Ik ben gebroken. Krabbels of niet, ze zijn van mij. Ik heb er uren in gestoken om ze te maken, en ik wil ze terug. Maar ik weet dat Jordan mijn spullen niet terug zal geven. Tranen wellen op in mijn ogen. Zonder potloden of papier kan ik niet tekenen. Misschien kan meneer Smith me meer geven, maar ik voel me slecht om steeds dingen van hem te vragen.
Ruth en de anderen beginnen te lachen, en ik ren naar het Packhouse. Gelukkig probeert niemand me tegen te houden.
Nog maar drie weken, en dan ben ik vrij van deze roedel, vooral vrij van Jordan.
Als ik mijn kamer bereik, sla ik de deur achter me dicht voordat ik op mijn matras val en de oude quilt die erop ligt over me heen trek.
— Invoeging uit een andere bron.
(* ===== verification/LifecycleEmpty.v ===== *)
(** * Reaping empty sessions, and concrete runs

    A session is reaped as empty only when it earned it; then the theorems on the
    lifecycle applied to one run. *)

From Stdlib Require Import ZArith Lia.
From stdpp Require Import gmap sorting list strings.
From S2P Require Import Prelude.
From S2P Require Import Registry.
From S2P Require Import PairRtts.
From S2P Require Import Placement.
From S2P Require Import Outbox.
From S2P Require Import EvidenceHistory.
From S2P Require Import Setup.
From S2P Require Import SetupInv.
From S2P Require Import SetupRun.
From S2P Require Import Lifecycle.
From S2P Require Import LifecycleOps.
From S2P Require Import LifecycleInv.
From S2P Require Import SetupWitness.
From S2P Require Import LifecycleTrack.
From S2P Require Import LifecycleQueues.

Open Scope Z_scope.

(** ** The empty-session reap is earned

    A session that started may end because it stands empty: every relay that
    serves it and has not closed it says so in complete heartbeats, for the whole
    grace.  The heartbeats of a run are its history; a relay's streak is its
    latest unbroken row of complete heartbeats, under one generation and never
    further apart than the freshness bound, in which the session has no slot.  The
    timers, their tokens and the invalidations of the code are shown to enforce
    exactly that reading of the history. *)

(** ** What a history says of a session and a relay *)

Inductive Report : Type := Occupied | Unknown | StandsEmpty (gen at_ns : Z).

Definition occupied_sessions (roster : list SessionPresence) : list (string * Z) := sp_session <$> filter (fun p => sp_slots p <> []) roster.

(** A heartbeat counts for the sessions the relay is assigned and serves. *)
Definition report (c : Lifecycle) (o : LOp) (k : string * Z) (r : Z) : option Report :=
  match o with
  | LBeat relay gen roster complete =>
      if (relay =? r) && epoch_current c relay gen && bool_decide (k ∈ current_keys_for (descriptors (lc_setup c)) relay) &&
         match lc_sessions c !! k with Some st => bool_decide (relay ∈ ss_serving st) | None => false end
      then Some (if bool_decide (k ∈ occupied_sessions roster) then Occupied else if complete then StandsEmpty gen (instant_now c) else Unknown)
      else None
  | _ => None
  end.

(** Latest first. *)
Definition history : Type := list (Lifecycle * LOp).

(** First and last heartbeat of the latest row, and its generation. *)
Fixpoint streak (freshness : Z) (h : history) (k : string * Z) (r : Z) : option (Z * Z * Z) :=
  match h with
  | [] => None
  | (c, o) :: h =>
      match report c o k r with
      | None => streak freshness h k r
      | Some (StandsEmpty gen now) =>
          match streak freshness h k r with
          | Some (first, last, g) => if (g =? gen) && (now - last <=? freshness) then Some (first, now, gen) else Some (now, now, gen)
          | None => Some (now, now, gen)
          end
      | Some _ => None
      end
  end.

(** The history of a run. *)
Fixpoint recorded {sha : Sha256} {mint : MintToken} (tun : LifecycleTunables) (h : history) (c : Lifecycle) (ops : list LOp) : history :=
  match ops with [] => h | o :: ops => match lc_step tun c o with Some c' => recorded tun ((c, o) :: h) c' ops | None => h end end.

(** How often a step can arm the timer at most. *)
Definition arms (c : Lifecycle) (o : LOp) : Z :=
  match o with
  | LBeat relay _ _ _ => Z.of_nat (length (current_keys_for (descriptors (lc_setup c)) relay))
  | LEnroll _ _ | LDisconnect _ _ => Z.of_nat (size (lc_sessions c))
  | LClosed _ _ _ => 1
  | _ => 0
  end.
Definition armings (h : history) : Z := foldr (fun p n => arms p.1 p.2 + n) 0 h.

Lemma armings_cons c o h : armings ((c, o) :: h) = arms c o + armings h.
Proof. done. Qed.

Lemma arms_nonneg c o : 0 <= arms c o.
Proof. destruct o; cbn; lia. Qed.

(** ** Updates of the runtime *)

(** Tasks go, or come asleep with a token of their own. *)
Definition ext (n : Z) (rt rt' : Runtime) : Prop :=
  next_empty_timer_token rt <= next_empty_timer_token rt' <= next_empty_timer_token rt + n /\
  forall id t, rt_tasks rt' !! id = Some t -> rt_tasks rt !! id = Some t \/
    (task_awake t = false /\ forall k tok, task_kind t = TEmpty k tok -> next_empty_timer_token rt <= tok < next_empty_timer_token rt').

Lemma ext_refl rt : ext 0 rt rt.
Proof. split; [lia|]. intros. by left. Qed.

Lemma ext_trans n m rt1 rt2 rt3 : ext n rt1 rt2 -> ext m rt2 rt3 -> ext (n + m) rt1 rt3.
Proof.
  intros [A1 A2] [B1 B2]. split; [lia|]. intros id t Ht. destruct (B2 id t Ht) as [H|[H1 H2]]; [|right; split; [done|intros k tok E; specialize (H2 k tok E); lia]].
  destruct (A2 id t H) as [H'|[H1 H2]]; [by left|]. right. split; [done|]. intros k tok E. specialize (H2 k tok E). lia.
Qed.
Lemma ext_trans0 rt1 rt2 rt3 : ext 0 rt1 rt2 -> ext 0 rt2 rt3 -> ext 0 rt1 rt3.
Proof. intros. by apply (ext_trans 0 0 _ rt2). Qed.
Lemma ext_mono n m rt rt' : n <= m -> ext n rt rt' -> ext m rt rt'.
Proof. intros H [A1 A2]. split; [lia|done]. Qed.

Lemma ext_tasks rt rt' : rt_tasks rt' = rt_tasks rt -> next_empty_timer_token rt' = next_empty_timer_token rt -> ext 0 rt rt'.
Proof. intros E1 E2. split; [lia|]. intros id t. rewrite E1. by left. Qed.

Lemma ext_delete rt id : ext 0 rt (set_rt_tasks (base.delete id (rt_tasks rt)) rt).
Proof. split; [cbn; lia|]. intros i t. cbn. intros [_ Ht]%lookup_delete_Some. by left. Qed.
Lemma ext_abort id rt : ext 0 rt (abort id rt).
Proof. unfold abort. destruct (rt_tasks rt !! id) as [t|]; [destruct (task_awake t)|]; try apply ext_refl. apply ext_delete. Qed.
Lemma ext_abort_opt h rt : ext 0 rt (abort_opt h rt).
Proof. destruct h; [apply ext_abort|apply ext_refl]. Qed.
Lemma ext_abort_timers st rt : ext 0 rt (abort_timers st rt).
Proof. unfold abort_timers. do 4 (eapply ext_trans0; [|apply ext_abort_opt]). apply ext_abort_opt. Qed.

Lemma ext_spawn kind due rt : (forall k tok, kind <> TEmpty k tok) -> ext 0 rt (spawn kind due rt).2.
Proof.
  intros Hk. split; [cbn; lia|]. intros i t. cbn. intros [[<- <-]|[_ Ht]]%lookup_insert_Some; [|by left]. right. split; [done|]. intros k tok E. by destruct (Hk k tok).
Qed.
Lemma ext_abort_spawn h kind due rt : (forall k tok, kind <> TEmpty k tok) -> ext 0 rt (spawn kind due (abort_opt h rt)).2.
Proof. intros Hk. eapply ext_trans0; [apply ext_abort_opt|by apply ext_spawn]. Qed.

Section earned.
Context {sha : Sha256} {mint : MintToken}.
Context (tun : LifecycleTunables).

Local Abbreviation streak_of := (streak (empty_roster_freshness tun)).

(** A session's evidence is its streaks, and its timer outlasts the grace from
    the start of each. *)
Record evok (h : history) (k : string * Z) (st : SessionState) (rt : Runtime) : Prop := mkEvok {
  eo_seen : forall r e, empty_relays st !! r = Some e -> exists s, streak_of h k r = Some (s, last_seen e, ev_generation e);
  eo_token : forall et, empty_timer st = Some et -> et_token et < next_empty_timer_token rt;
  eo_due : forall et id t r e s l g, empty_timer st = Some et -> rt_tasks rt !! id = Some t -> task_kind t = TEmpty k (et_token et) ->
    empty_relays st !! r = Some e -> streak_of h k r = Some (s, l, g) -> s + empty_session_grace tun <= task_due t;
}.

Record rtok (now : Z) (rt : Runtime) : Prop := mkRtok {
  ro_token : forall id t k tok, rt_tasks rt !! id = Some t -> task_kind t = TEmpty k tok -> tok < next_empty_timer_token rt;
  ro_awake : forall id t, rt_tasks rt !! id = Some t -> task_awake t = true -> task_due t <= now;
  ro_next : 0 <= next_empty_timer_token rt;
}.

Lemma rtok_ext n now rt rt' : ext n rt rt' -> rtok now rt -> rtok now rt'.
Proof.
  intros [E1 E2] [H1 H2 H3]. split; [| |lia].
  - intros id t k tok Ht Hk. destruct (E2 id t Ht) as [H|[_ H]]; [specialize (H1 id t k tok H Hk); lia|]. apply H in Hk. lia.
  - intros id t Ht Ha. destruct (E2 id t Ht) as [H|[H _]]; [by apply (H2 id t)|congruence].
Qed.

Lemma evok_ext n h k st rt rt' : ext n rt rt' -> evok h k st rt -> evok h k st rt'.
Proof.
  intros [E1 E2] [H1 H2 H3]. split; [done| |].
  - intros et He. specialize (H2 et He). lia.
  - intros et id t r e s l g He Ht Hk. destruct (E2 id t Ht) as [H|[_ H]]; [by apply (H3 et id t r e s l g)|]. apply H in Hk. specialize (H2 et He). lia.
Qed.

Lemma evok_no_timer h k st rt : (forall r e, empty_relays st !! r = Some e -> exists s, streak_of h k r = Some (s, last_seen e, ev_generation e)) -> empty_timer st = None -> evok h k st rt.
Proof. intros H E. split; [done| |]; rewrite E; by intros. Qed.

Lemma evok_fewer h k st st' rt : (forall r e, empty_relays st' !! r = Some e -> empty_relays st !! r = Some e) -> empty_timer st' = empty_timer st -> evok h k st rt -> evok h k st' rt.
Proof. intros Hr Et [H1 H2 H3]. split; rewrite ?Et; [by eauto|by eauto|]. intros et id t r e s l g He Ht Hk Hx. by apply (H3 et id t r e s l g He Ht Hk), Hr. Qed.

(** ** Updates of a session *)

Definition fine (h : history) (now n : Z) (k : string * Z) (f : SessionState -> Runtime -> SessionState * Runtime) : Prop :=
  forall st rt, rtok now rt -> next_empty_timer_token rt + n < 2 ^ 64 -> evok h k st rt -> evok h k (f st rt).1 (f st rt).2 /\ ext n rt (f st rt).2.

Lemma fine_bind h now n m k f g : 0 <= m -> fine h now n k f -> fine h now m k g -> fine h now (n + m) k (fun st rt => let '(st, rt) := f st rt in g st rt).
Proof.
  intros Hm Hf Hg st rt Hr Hn He. destruct (Hf st rt Hr ltac:(lia) He) as [F1 F2]. destruct (f st rt) as [st1 rt1]. cbn in F1, F2.
  destruct (Hg st1 rt1) as [G1 G2]; [by eapply rtok_ext|destruct F2; lia|done|]. split; [done|by eapply ext_trans].
Qed.
Lemma fine_bind0 h now m k f g : 0 <= m -> fine h now 0 k f -> fine h now m k g -> fine h now m k (fun st rt => let '(st, rt) := f st rt in g st rt).
Proof. apply (fine_bind h now 0 m). Qed.

Lemma fine_from h now n k f g : (forall st, empty_relays (g st) = empty_relays st /\ empty_timer (g st) = empty_timer st) -> fine h now n k f -> fine h now n k (fun st rt => f (g st) rt).
Proof. intros Hg Hf st rt Hr Hn He. destruct (Hg st) as [E1 E2]. apply Hf; [done|done|]. apply (evok_fewer h k st); [by rewrite E1|done|done]. Qed.

(** Neither evidence nor timer changed. *)
Lemma fine_calm h now k f : (forall st rt, empty_relays (f st rt).1 = empty_relays st /\ empty_timer (f st rt).1 = empty_timer st /\ ext 0 rt (f st rt).2) -> fine h now 0 k f.
Proof. intros Hf st rt _ _ He. destruct (Hf st rt) as (E1 & E2 & E3). split; [|done]. eapply evok_ext; [exact E3|]. apply (evok_fewer h k st); [by rewrite E1|done|done]. Qed.

Lemma fine_mark_started h now k : fine h now 0 k mark_started.
Proof. apply fine_calm. intros st rt. split; [done|]. split; [done|apply ext_abort_opt]. Qed.

Lemma fine_arm_webhook h now k : fine h now 0 k (arm_webhook_reap_if_orphan tun k now).
Proof.
  apply fine_calm. intros st rt. unfold arm_webhook_reap_if_orphan. destruct (negb _); [split; [done|]; split; [done|apply ext_refl]|]. split; [done|]. split; [done|by apply ext_abort_spawn].
Qed.

Lemma fine_reaps h now k : fine h now 0 k (reevaluate_reaps tun k now).
Proof.
  apply fine_bind0; [lia| |]; apply fine_calm; intros st rt.
  - unfold reevaluate_holdout. destruct (unaccounted_players st) as [|x [|]]; [by repeat split; try apply ext_abort_opt| |by repeat split; try apply ext_abort_opt].
    destruct (_ <=? _); [|by repeat split; try apply ext_abort_opt]. destruct (holdout_timer st); [split; [done|]; split; [done|apply ext_refl]|split; [done|]; split; [done|by apply ext_spawn]].
  - unfold reevaluate_linger. destruct (_ && _ && _); [|split; [done|]; split; [done|apply ext_abort_opt]].
    destruct (linger_timer st); [split; [done|]; split; [done|apply ext_refl]|split; [done|]; split; [done|by apply ext_spawn]].
Qed.

Lemma fine_invalidate h now k : fine h now 0 k invalidate_empty_timer.
Proof. intros st rt _ _ He. split; [|apply ext_abort_opt]. apply evok_no_timer; [apply He|done]. Qed.

Lemma fine_reset h now k : fine h now 0 k reset_empty_evidence.
Proof. intros st rt _ _ He. split; [|apply ext_abort_opt]. apply evok_no_timer; [|done]. intros r e. cbn. by rewrite lookup_empty. Qed.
Op het moment dat ik hier weg ben, zal ik alles over deze roedel vergeten. Ik zal niemand of iets missen. Niet de oude vloer die kraakt onder mijn voeten, noch mijn kamer—die vroeger een wasruimte was—zelfs niet de walnotenboom. Ik verschuif op het matras, en ik stoot per ongeluk mijn been tegen de salontafel die aan het voeteneind staat. In een woede-uitbarsting trapte Jordan of een van zijn vrienden ertegen en braken twee van zijn poten. Ik heb hem gered van de vuilnisbak en gerepareerd.
Ik zucht voordat ik mijn sneakers uittrek en weer onder de quilt kruip. Terwijl ik in slaap val, besef ik dat ik de walnotenboom zal missen. En meneer Smith.